Recursos Humanos RRHH Press - La Universidad a Distancia de Madrid (UDIMA) y el Centro de Estudios Financieros (CEF), en colaboración con la Federación de Jóvenes Investigadores/Precarios, el Colegio Oficial de Físicos y la Fundación Universidad-Empresa, ha presentado los resultados previos del séptimo INNOVACEF, un informe de periodicidad anual con el que se pretende contribuir a mejorar el sistema nacional de I+D+i mediante el conocimiento de la situación de los jóvenes investigadores que trabajan en España y su comparación con la de los científicos españoles que realizan su labor en el extranjero.
INNOVACEF 2012 se ha realizado sobre una muestra 789 científicos, divididos en 642 jóvenes investigadores que realizan su actividad en España y 147 científicos españoles que desarrollan su actividad en el exterior.
Según el estudio, los jóvenes investigadores que trabajan en España han otorgado un 4 sobre 10 al grado de confianza que les transmite el sistema nacional de I+D+i. Este valor es el menor que ha obtenido el índice en sus siete ediciones.
“Por desgracia, se trata de cifras que se encuentran muy lejos del nivel de expectativas que ofrecen los sistemas de I+D+i de los países extranjeros más avanzados, en los que los científicos españoles efectúan su labor”, según señala Pedro Aceituno, Profesor del Grado de ADE de la UDIMA e investigador principal de este informe.
Por comunidades autónomas, los jóvenes investigadores que manifiestan un mayor grado de confianza en su sistema de I+D+i son, por este orden, Cataluña (4,5), Galicia (4,4) y Andalucía (4,2). Todas estas cifras superan al índice general, pero se encuentran todavía alejadas del nivel de unas expectativas medias.
Españoles en el extranjero
En el INNOVACEF 2012 se ha mantenido el grado de confianza de los científicos españoles en el extranjero en los mismos 5,7 puntos del año 2011. Dicho índice alcanzó un máximo nivel en el año 2010 con 6,3 puntos.

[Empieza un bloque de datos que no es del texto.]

(* ===== verification/Sds.v ===== *)
(** * Sds: quoting and splitting of strings (sds.c)

    sdscatrepr writes a string between quotes, sdssplitargs splits a line
    into arguments that may be quoted: the protocol parser uses it for the
    commands typed by hand.  sdsrange cuts a string in place. *)

From S2P Require Import Prelude Util.

(** ** Characters *)

(** isspace() and isprint() of the C locale. *)
Definition isspace (c : Z) : bool := (c =? 32) || ((9 <=? c) && (c <=? 13)).
Definition isprint (c : Z) : bool := (32 <=? c) && (c <=? 126).

Definition is_hex_digit (c : Z) : bool :=
  ((48 <=? c) && (c <=? 57)) || ((97 <=? c) && (c <=? 102)) || ((65 <=? c) && (c <=? 70)).

Definition hex_digit_to_int (c : Z) : Z :=
  if (48 <=? c) && (c <=? 57) then c - 48
  else if (97 <=? c) && (c <=? 102) then c - 87
  else if (65 <=? c) && (c <=? 70) then c - 55
  else 0.

(** [%02x]. *)
Definition hex_char (n : Z) : Z := if n <? 10 then 48 + n else 87 + n.
Definition hex2 (c : Z) : list Z := [hex_char (c / 16); hex_char (c mod 16)].

(** ** sdscatrepr *)

Definition repr_char (c : Z) : list Z :=
  if (c =? 92) || (c =? 34) then [92; c]
  else if c =? 10 then [92; 110]
  else if c =? 13 then [92; 114]
  else if c =? 9 then [92; 116]
  else if c =? 7 then [92; 97]
  else if c =? 8 then [92; 98]
  else if isprint c then [c]
  else 92 :: 120 :: hex2 c.

Fixpoint repr_chars (p : list Z) : list Z :=
  match p with
  | [] => []
  | c :: p => repr_char c ++ repr_chars p
  end.

Definition sdscatrepr (s p : list Z) : list Z := s ++ 34 :: repr_chars p ++ [34].

(** ** sdssplitargs *)

(** [*(p+i)] of a NUL terminated string. *)
Definition at_ (p : list Z) (i : nat) : Z := nth i p 0.

Definition unescape (c : Z) : Z :=
  if c =? 110 then 10 else if c =? 114 then 13 else if c =? 116 then 9
  else if c =? 98 then 8 else if c =? 97 then 7 else c.

Inductive quoting : Type := Unquoted | InQ | InSq.

(** The loop that gets a token: [None] is the jump to err.  Each turn but
    the last moves past a character. *)
Fixpoint get_token (fuel : nat) (q : quoting) (p current : list Z) : res (option (list Z * list Z)) :=
  match fuel with
  | O => Fault OutOfFuel
  | S fuel =>
      let c := at_ p 0 in
      let closing :=
        if negb (at_ p 1 =? 0) && negb (isspace (at_ p 1)) then Ret None
        else Ret (Some (current, drop 1 p)) in
      match q with
      | InQ =>
          if (c =? 92) && (at_ p 1 =? 120) && is_hex_digit (at_ p 2) && is_hex_digit (at_ p 3) then
            get_token fuel InQ (drop 4 p)
              (current ++ [hex_digit_to_int (at_ p 2) * 16 + hex_digit_to_int (at_ p 3)])
          else if (c =? 92) && negb (at_ p 1 =? 0) then
            get_token fuel InQ (drop 2 p) (current ++ [unescape (at_ p 1)])
          else if c =? 34 then closing
          else if c =? 0 then Ret None
          else get_token fuel InQ (drop 1 p) (current ++ [c])
      | InSq =>
          if (c =? 92) && (at_ p 1 =? 39) then get_token fuel InSq (drop 2 p) (current ++ [39])
          else if c =? 39 then closing
          else if c =? 0 then Ret None
          else get_token fuel InSq (drop 1 p) (current ++ [c])
      | Unquoted =>
          if (c =? 32) || (c =? 10) || (c =? 13) || (c =? 9) then Ret (Some (current, drop 1 p))
          else if c =? 0 then Ret (Some (current, p))
          else if c =? 34 then get_token fuel InQ (drop 1 p) current
          else if c =? 39 then get_token fuel InSq (drop 1 p) current
          else get_token fuel Unquoted (drop 1 p) (current ++ [c])
      end
  end.

Fixpoint skip_blanks (p : list Z) : list Z :=
  match p with
  | [] => []
  | c :: p' => if negb (c =? 0) && isspace c then skip_blanks p' else p
  end.

Fixpoint split_loop (fuel : nat) (p : list Z) (vector : list (list Z)) : res (option (list (list Z))) :=
  match fuel with
  | O => Fault OutOfFuel
  | S fuel =>
      let p := skip_blanks p in
      if at_ p 0 =? 0 then Ret (Some vector)
      else
        t ← get_token (S (length p)) Unquoted p [];
        match t with
        | None => Ret None
        | Some (current, p) => split_loop fuel p (vector ++ [current])
        end
  end.

Definition sdssplitargs (line : list Z) : res (option (list (list Z))) :=
  split_loop (S (length line)) line [].

(** ** sdsrange *)

(** The parameters are ints, the length fits in one. *)
Definition sdsrange (s : list Z) (start end_ : Z) : list Z :=
  let len := Z.of_nat (length s) in
  if len =? 0 then s
  else
    let start := if start <? 0 then Z.max 0 (len + start) else start in
    let end_ := if end_ <? 0 then Z.max 0 (len + end_) else end_ in
    let newlen := if end_ <? start then 0 else end_ - start + 1 in
    let '(start, newlen) :=
      if negb (newlen =? 0) then
        if len <=? start then (start, 0)
        else if len <=? end_ then
          (start, if len - 1 <? start then 0 else len - 1 - start + 1)
        else (start, newlen)
      else (0, newlen) in
    take (Z.to_nat newlen) (drop (Z.to_nat start) s).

Estos científicos, que principalmente realizan su actividad en países de la Unión Europea y Estados Unidos, han considerado que el mejor lugar para investigar es Holanda, con una puntuación de 6,2 puntos, seguido de Alemania (6) y Francia (5,8).
Por lo que respecta al balance de la movilidad investigadora, el 76% de los jóvenes investigadores que trabajan en España tiene altas posibilidades de marcharse al extranjero, lo que representa un incremento del 14% respecto a INNOVACEF 2011 (62%).
En cambio, el porcentaje de científicos españoles que podría regresar en el espacio de temporal de dos años o cuando finalice su actual relación laboral es del 30%, manteniéndose estos datos en cifras similares a las del año pasado (29%). Según Aceituno, “dados los escasos niveles de confianza en España, parece que los científicos españoles en el exterior no harán, de momento, una apuesta decidida por regresar, a pesar de que su grado de confianza en los sistemas en los que trabajan tampoco se ha incrementado, sino que se ha mantenido.
Colaboración con la empresa
Por otro lado, la colaboración con el sector empresarial para la creación de nuevas empresas de base tecnológica, continúa en niveles escasos y muy similares a los del año pasado, lo que no beneficia a la generación de puestos de trabajo altamente cualificados, como una de las grandes potencialidades que posee esta línea de transferencia del conocimiento científico.
Según Pedro Aceituno, “es hora de que desde la iniciativa privada se apueste de una vez por todas por la investigación. Que empresas e investigadores sigan sin encontrarse en nuestro país es un drama para nuestra economía y un desperdicio imperdonable de talento. Los investigadores pueden ayudar a las empresas a organizar su conocimiento, a buscar las nuevas oportunidades que ofrece la economía del conocimiento y a ser más competitivas. A cambio, las empresas pueden ofrecerles lo que en estos momentos las Administraciones Públicas no están en disposición de proporcionarles: unas condiciones profesionales adecuadas en las que desarrollar su trabajo”.
Diferencias con España
El índice de confianza de los científicos españoles en el extranjero se mantiene en sus menores niveles (5,7 puntos). No obstante, esta cifra muestra que la diferencia con el grado de confianza de los jóvenes investigadores que trabajan en España, es todavía importante, ya que se sitúa en los 1,7 puntos.
Para los científicos españoles en el extranjero, las principales diferencias entre las condiciones laborales que se ofrecen en el extranjero y en España son, por este orden, los salarios, la financiación, el reconocimiento social, la estabilidad laboral y la carrera investigadora.